→ **The problem**: In the listing below, start your output at the line with "Definition select : i2c_msg" and end it after the line with "Proof. constructor; [apply", copying every line exactly.

*****

(* ===== verification/I2cWitness.v ===== *)
(** * A controller, and instances of the theorems about the I2C driver

    [sim] is a controller on a bus with one slave: a byte takes [s_lat] waits and one more,
    the slave sends the bytes of [s_slave] and acknowledges unless [s_nak].  It keeps its
    control register and, when the slave acknowledges in time, answers. *)

From stdpp Require Import base list sets.
From Stdlib Require Import ZArith Lia.
From S2P Require Import Prelude I2c I2cTrace I2cBus I2cTurn I2cLive ClkFramework Mx27ClockTable Mx27Init I2cClock I2cMain.
From S2P Require Mx27Witness.

(** The first controller of the i.MX27. *)
Definition i2c0 : mxc_i2c_device := mkI2c 0x10012000 12 0x16 0 false 0 1.

Record sim : Type := mkSim {
  s_cr : Z; s_fly : option nat; s_pend : bool; s_lat : nat; s_slave : list Z; s_dr : Z; s_nak : bool }.

Definition sim_sr (h : sim) : Z :=
  Z.lor (if has (s_cr h) MXC_I2CR_MSTA then MXC_I2SR_IBB else 0) (if s_nak h then MXC_I2SR_RXAK else 0).

Definition sim_read (a : Z) (h : sim) : Z * sim :=
  if a =? membase i2c0 + MXC_I2CR then (clear (s_cr h) MXC_I2CR_RSTA, h)
  else if a =? membase i2c0 + MXC_I2SR then
    (sim_sr h, h)
  else if a =? membase i2c0 + MXC_I2DR then
    match rx_effect (s_cr h) with
    | [] => (s_dr h, h)
    | _ => (s_dr h, mkSim (s_cr h) (Some (s_lat h)) (s_pend h) (s_lat h) (tail (s_slave h)) (default 0xFF (head (s_slave h))) (s_nak h))
    end
  else (0, h).

Definition sim_write (a v : Z) (h : sim) : sim :=
  if a =? membase i2c0 + MXC_I2CR then mkSim v (s_fly h) (s_pend h) (s_lat h) (s_slave h) (s_dr h) (s_nak h)
  else if a =? membase i2c0 + MXC_I2SR then mkSim (s_cr h) (s_fly h) false (s_lat h) (s_slave h) (s_dr h) (s_nak h)
  else if a =? membase i2c0 + MXC_I2DR then
    match tx_effect (s_cr h) v with
    | [] => h
    | _ => mkSim (s_cr h) (Some (s_lat h)) (s_pend h) (s_lat h) (s_slave h) (s_dr h) (s_nak h)
    end
  else h.

Definition sim_elapse (t : span) (h : sim) : sim :=
  match t, s_fly h with
  | Jiffies _, Some (S k) => mkSim (s_cr h) (Some k) (s_pend h) (s_lat h) (s_slave h) (s_dr h) (s_nak h)
  | Jiffies _, Some O => mkSim (s_cr h) None true (s_lat h) (s_slave h) (s_dr h) (s_nak h)
  | _, _ => h
  end.

#[local] Instance sim_hw : I2cHw sim := {|
  hw_read := sim_read;
  hw_write := sim_write;
  hw_elapse := sim_elapse;
  hw_irqs := fun h => if s_pend h then [i2c0] else [];
|}.

Lemma sim_read_cr a h : s_cr (snd (sim_read a h)) = s_cr h.
Proof. unfold sim_read. repeat case_match; done. Qed.

Lemma sim_write_cr a v h : a <> membase i2c0 + MXC_I2CR -> s_cr (sim_write a v h) = s_cr h.
Proof. intros Ha. unfold sim_write. rewrite (proj2 (Z.eqb_neq _ _)) by done. repeat case_match; done. Qed.

Lemma sim_elapse_cr t h : s_cr (sim_elapse t h) = s_cr h.
Proof. unfold sim_elapse. repeat case_match; done. Qed.

(** The register holds 16 bits. *)
Definition sim_cr (c : Z) (h : sim) : Prop := s_cr h = c /\ 0 <= c < 2 ^ 16.

Lemma sim_reads_cr c h : sim_cr c h -> u16 (fst (sim_read (membase i2c0 + MXC_I2CR) h)) = clear c MXC_I2CR_RSTA.
Proof. intros [<- Hc]. apply Z.mod_small. cbn [fst]. apply clear_range; [lia|done]. Qed.

#[local] Instance sim_kept : ControlKept sim_hw (membase i2c0).
Proof.
  refine {| cr_is := sim_cr |}.
  - apply sim_reads_cr.
  - intros a c h [E Hc]. split; [|done]. cbn [hw_read sim_hw]. by rewrite sim_read_cr.
  - intros v h Hv. by split.
  - intros a v c h Ha [E Hc]. split; [|done]. cbn [hw_write sim_hw]. by rewrite sim_write_cr.
  - intros t c h [E Hc]. split; [|done]. cbn [hw_elapse sim_hw]. by rewrite sim_elapse_cr.
  - intros d h. cbn [hw_irqs sim_hw]. destruct (s_pend h); [|set_solver]. intros ->%list_elem_of_singleton. by left.
Defined.

(** The slave acknowledges within the time the driver waits. *)
Definition sim_good (c : Z) (h : sim) : Prop := sim_cr c h /\ (s_lat h <= 13)%nat /\ s_nak h = false.
Definition sim_quiet (c : Z) (h : sim) : Prop := sim_good c h /\ s_fly h = None /\ s_pend h = false.
Definition sim_flying (n : nat) (c : Z) (h : sim) : Prop :=
  sim_good c h /\ ((exists k, s_fly h = Some k /\ (k < n)%nat /\ s_pend h = false) \/ (s_fly h = None /\ s_pend h = true)).

#[local] Instance sim_answers : Answers sim_hw (membase i2c0).
Proof.
  refine {| quiet := sim_quiet; flying := sim_flying |}.
  - intros c h (_ & _ & E). cbn. by rewrite E.
  - intros c h (((E & Hc) & _) & _). by apply sim_reads_cr.
  - intros c h (((<- & Hc) & _ & Hn) & _) Hm. change (fst _) with (sim_sr h). unfold sim_sr. by rewrite Hn, Hm.
  - intros a c h Hq Ha. cbn [hw_read sim_hw]. unfold sim_read.
    destruct (Z.eqb_spec a (membase i2c0 + MXC_I2CR)); [done|]. destruct (Z.eqb_spec a (membase i2c0 + MXC_I2SR)); [done|].
    destruct (Z.eqb_spec a (membase i2c0 + MXC_I2DR)); [|done]. pose proof Hq as (((E & _) & _) & _).
    by rewrite E, Ha.
  - intros a v c h Hq H1 H2. cbn [hw_write sim_hw]. unfold sim_write. rewrite (proj2 (Z.eqb_neq a _)) by done.
    rewrite (proj2 (Z.eqb_neq a (membase i2c0 + MXC_I2DR))) by done. destruct (_ =? _); [|done].
    destruct Hq as (Hg & Hf & _). done.
  - intros v c h Hv (((_ & _) & Hl & Hn) & Hf & Hp). done.
  - intros t c h Hq. pose proof Hq as (_ & Hf & _). cbn [hw_elapse sim_hw]. unfold sim_elapse. rewrite Hf. by destruct t.
  - intros v c h (((E & Hc) & Hl & Hn) & Hf & Hp) Ht. cbn [hw_write sim_hw]. unfold sim_write.
    change (_ =? _) with false at 1. change (_ =? _) with false at 1. cbn iota. rewrite Z.eqb_refl, E.
    destruct (tx_effect c v); [done|]. split; [done|]. left. exists (s_lat h). cbn. split; [done|]. split; [lia|done].
  - intros c h (((E & Hc) & Hl & Hn) & Hf & Hp) Hr. cbn [hw_read sim_hw]. unfold sim_read.
    change (_ =? _) with false at 1. change (_ =? _) with false at 1. cbn iota. rewrite Z.eqb_refl, E.
    destruct (rx_effect c); [done|]. split; [done|]. left. exists (s_lat h). cbn. split; [done|]. split; [lia|done].
  - intros n c h (Hg & C) Hi. cbn in Hi. destruct C as [(k & Hf & Hk & Hp)|[_ Hp]]; [|by rewrite Hp in Hi].
    destruct n as [|n]; [lia|]. exists n. split; [done|]. intros t. cbn. unfold sim_elapse. rewrite Hf.
    destruct k as [|k]; (split; [exact Hg|]); [by right|]. left. exists k. cbn. split; [done|]. split; [lia|done].
  - intros n c h (Hg & C) Hi. cbn in Hi. destruct C as [(k & Hf & Hk & Hp)|[Hf Hp]]; [by rewrite Hp in Hi|].
    exists i2c0. cbn [hw_irqs sim_hw]. rewrite Hp. split; [done|]. split; [done|].
    pose proof Hg as ((E & Hc) & Hl & Hn). cbn [hw_read hw_write sim_hw].
    change (sim_read (membase i2c0 + MXC_I2SR) h) with (sim_sr h, h). cbv iota beta.
    pose proof (sim_reads_cr c h (conj E Hc)) as Er.
    change (sim_read (membase i2c0 + MXC_I2CR) h) with (clear (s_cr h) MXC_I2CR_RSTA, h) in *. cbv iota beta.
    unfold sim_sr. rewrite Hn. destruct (has (s_cr h) MXC_I2CR_MSTA); done.
Defined.

(** ** Instances *)

(** A register of the slave at 0x50 is selected and two bytes are read from it. *)
Definition select : i2c_msg := mkMsg 0x50 0 1 [0x10].
Definition fetch : i2c_msg := mkMsg 0x50 I2C_M_RD 2 [0; 0].
Definition reg_read : list i2c_msg := [select; fetch].

(** The slave sends 0xAB and 0xCD; a byte takes [lat] waits and one more. *)
Definition bus_of (lat : nat) (nak : bool) : world sim :=
  mkWorld (mkSim 0 None false lat [0xAB; 0xCD] 0 nak) false false [].

Lemma select_wf : wf_msg select.
Proof. split; [done|]. split; [done|]. split; [done|]. by repeat constructor. Qed.
Lemma fetch_wf : wf_msg fetch.
Proof. split; [done|]. split; [done|]. split; [done|]. by repeat constructor. Qed.
Lemma reg_read_wf : Forall wf_msg reg_read.
Proof. constructor; [apply select_wf|]. constructor; [apply fetch_wf|constructor]. Qed.

Lemma i2c_xfer_completes_witness :
  exists msgs' w' l x, mxc_i2c_xfer i2c0 reg_read (bus_of 3 false) = Ret ((1, msgs'), w') /\
    log w' = l /\ (length x <= 1)%nat /\
    decode (membase i2c0) l =
      mkCtl 0 [Start; Tx 0xA0; Tx 0x10; Restart; Tx 0xA1; Rx false; Rx true; Stop] (x ++ received msgs').
Proof.
  apply (i2c_xfer_completes i2c0 (Kept := sim_kept) (Ans := sim_answers) reg_read (bus_of 3 false)).
  - reflexivity.
  - discriminate.
  - reflexivity.
  - apply reg_read_wf.
  - by repeat constructor.
  - split; [reflexivity|lia].
  - split; [|by split]. split; [split; [reflexivity|lia]|]. split; [cbn; lia|reflexivity].
Defined.

(** The same run, computed: the buffer has the bytes of the slave. *)
Example reg_read_run :
  match mxc_i2c_xfer i2c0 reg_read (bus_of 3 false) with
  | Ret (r, w') => r = (1, [select; mkMsg 0x50 I2C_M_RD 2 [0xAB; 0xCD]])
  | Crash _ => False
  end.
Proof. vm_compute. reflexivity. Qed.

(** A slave that is too slow: the transfer fails, and the module is disabled again. *)
Lemma i2c_xfer_refines_bus_witness :
  exists ret msgs' w', mxc_i2c_xfer i2c0 reg_read (bus_of 20 false) = Ret ((ret, msgs'), w') /\ sim_cr 0 (I2c.hw w') /\
    (ret = 1 -> exists l x, log w' = l /\ (length x <= 1)%nat /\
       decode (membase i2c0) l =
         mkCtl 0 [Start; Tx 0xA0; Tx 0x10; Restart; Tx 0xA1; Rx false; Rx true; Stop] (x ++ received msgs')).
Proof.
  apply (i2c_xfer_refines_bus i2c0 (Kept := sim_kept) reg_read (bus_of 20 false)).
  - reflexivity.
  - discriminate.
  - reflexivity.
  - apply reg_read_wf.
  - by repeat constructor.
  - split; [reflexivity|lia].
Defined.

(** Reading and then writing the same slave. *)
Lemma i2c_write_after_read_fails_witness :
  exists ret msgs' w', mxc_i2c_xfer i2c0 [fetch; select] (bus_of 3 false) = Ret ((ret, msgs'), w') /\
    (ret = - EREMOTEIO \/ ret < 0).
Proof.
  apply (i2c_write_after_read_fails i2c0 (Kept := sim_kept) [] fetch select [] (bus_of 3 false)).
  - intros h d. cbn. destruct (s_pend h); [|set_solver]. by intros ->%list_elem_of_singleton.
  - reflexivity.
  - reflexivity.
  - cbn. lia.
  - reflexivity.
  - constructor; [apply fetch_wf|]. constructor; [apply select_wf|constructor].
Defined.

Lemma i2c_xfer_typed_witness :
  exists ret msgs' w', mxc_i2c_xfer i2c0 reg_read (bus_of 3 true) = Ret ((ret, msgs'), w') /\
    Forall wf_msg msgs' /\ Forall2 same_shape reg_read msgs' /\
    (ret = - EREMOTEIO \/ -1 <= ret < 2 \/ (reg_read = [] /\ ret = 0)).
Proof. apply (i2c_xfer_typed i2c0 reg_read (bus_of 3 true)). apply reg_read_wf. Defined.

(** On the booted board. *)
Lemma i2c_xfer_clocked_witness :
  exists r w' l, mxc_i2c_xfer i2c0 reg_read (bus_of 3 false) = Ret (r, w') /\ log w' = [] ++ l /\
    clocked 0 l = true /\
    (low_power i2c0 = false -> reg_read <> [] -> exists l1, l = ClkOn 0 :: l1 /\ closed i2c0 l1) /\
    wp (clock_calls l) (fun _ s' => clk_mem s' = clk_mem Mx27Witness.board_up) Mx27Witness.board_up.
Proof.
  apply (i2c_xfer_clocked i2c0 reg_read (bus_of 3 false) kernel_holds Mx27Witness.board_up).
  - apply reg_read_wf.
  - by left.
  - apply Mx27Witness.board_booted.
  - intros c. pose proof (Mx27Witness.kernel_holds_le c). lia.
Defined.

(** 100 kHz from 66.5 MHz: the divider is 768, the register value 0x16. *)
Lemma i2c_clkdiv_best_witness :
  choose_clkdiv 66500000 100000 = 0x16 /\
  exists d, (choose_clkdiv 66500000 100000, d) ∈ i2c_clk_table /\ 66500000 <= d * 100000 /\
    forall v' d', (v', d') ∈ i2c_clk_table -> 66500000 <= d' * 100000 -> d <= d'.
Proof.
  split; [vm_compute; reflexivity|]. apply (i2c_clkdiv_best 66500000 100000); lia.
Defined.

(** ** What the driver does not notice *)

(** A read of no bytes is reported complete, and yet a byte is clocked in. *)
Example empty_read :
  match mxc_i2c_xfer i2c0 [mkMsg 0x50 I2C_M_RD 0 []] (bus_of 3 false) with
  | Ret (r, w') => fst r = 0 /\ c_bus (decode (membase i2c0) (log w')) = [Start; Tx 0xA1; Rx false; Stop]
  | Crash _ => False
  end.
Proof. vm_compute. done. Qed.

(** A ten bit address is cut to its low seven bits, which may be another slave's. *)
Example ten_bit_address :
  match mxc_i2c_xfer i2c0 [mkMsg 0x150 I2C_M_TEN 1 [0x10]] (bus_of 3 false) with
  | Ret (r, w') => fst r = 0 /\ c_bus (decode (membase i2c0) (log w')) = [Start; Tx 0xA0; Tx 0x10; Stop]
  | Crash _ => False
  end.
Proof. vm_compute. done. Qed.

(** A slave that is not there: no byte is acknowledged, and the read is reported complete. *)
Example absent_read :
  match mxc_i2c_xfer i2c0 [fetch] (bus_of 3 true) with
  | Ret (r, _) => fst r = 0
  | Crash _ => False
  end.
Proof. vm_compute. reflexivity. Qed.

(** A byte that is done with the fifteenth wait is taken for a failure. *)
Example fifteenth_wait :
  match mxc_i2c_xfer i2c0 [select] (bus_of 13 false), mxc_i2c_xfer i2c0 [select] (bus_of 14 false) with
  | Ret (r, _), Ret (r', _) => fst r = 0 /\ fst r' = - EREMOTEIO
  | _, _ => False
  end.
Proof. vm_compute. done. Qed.

(** Two reads of one slave in a row: the last byte of the first read is not acknowledged, and
    still two more are clocked in, without a start between them. *)
Example two_reads :
  match mxc_i2c_xfer i2c0 [fetch; fetch] (bus_of 3 false) with
  | Ret (r, w') => fst r = 1 /\ c_bus (decode (membase i2c0) (log w')) =
      [Start; Tx 0xA1; Rx false; Rx true; Rx true; Rx true; Stop]
  | Crash _ => False
  end.
Proof. vm_compute. done. Qed.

*****

→ **Worked solution**:
Definition select : i2c_msg := mkMsg 0x50 0 1 [0x10].
Definition fetch : i2c_msg := mkMsg 0x50 I2C_M_RD 2 [0; 0].
Definition reg_read : list i2c_msg := [select; fetch].

(** The slave sends 0xAB and 0xCD; a byte takes [lat] waits and one more. *)
Definition bus_of (lat : nat) (nak : bool) : world sim :=
  mkWorld (mkSim 0 None false lat [0xAB; 0xCD] 0 nak) false false [].

Lemma select_wf : wf_msg select.
Proof. split; [done|]. split; [done|]. split; [done|]. by repeat constructor. Qed.
Lemma fetch_wf : wf_msg fetch.
Proof. split; [done|]. split; [done|]. split; [done|]. by repeat constructor. Qed.
Lemma reg_read_wf : Forall wf_msg reg_read.
Proof. constructor; [apply select_wf|]. constructor; [apply fetch_wf|constructor]. Qed.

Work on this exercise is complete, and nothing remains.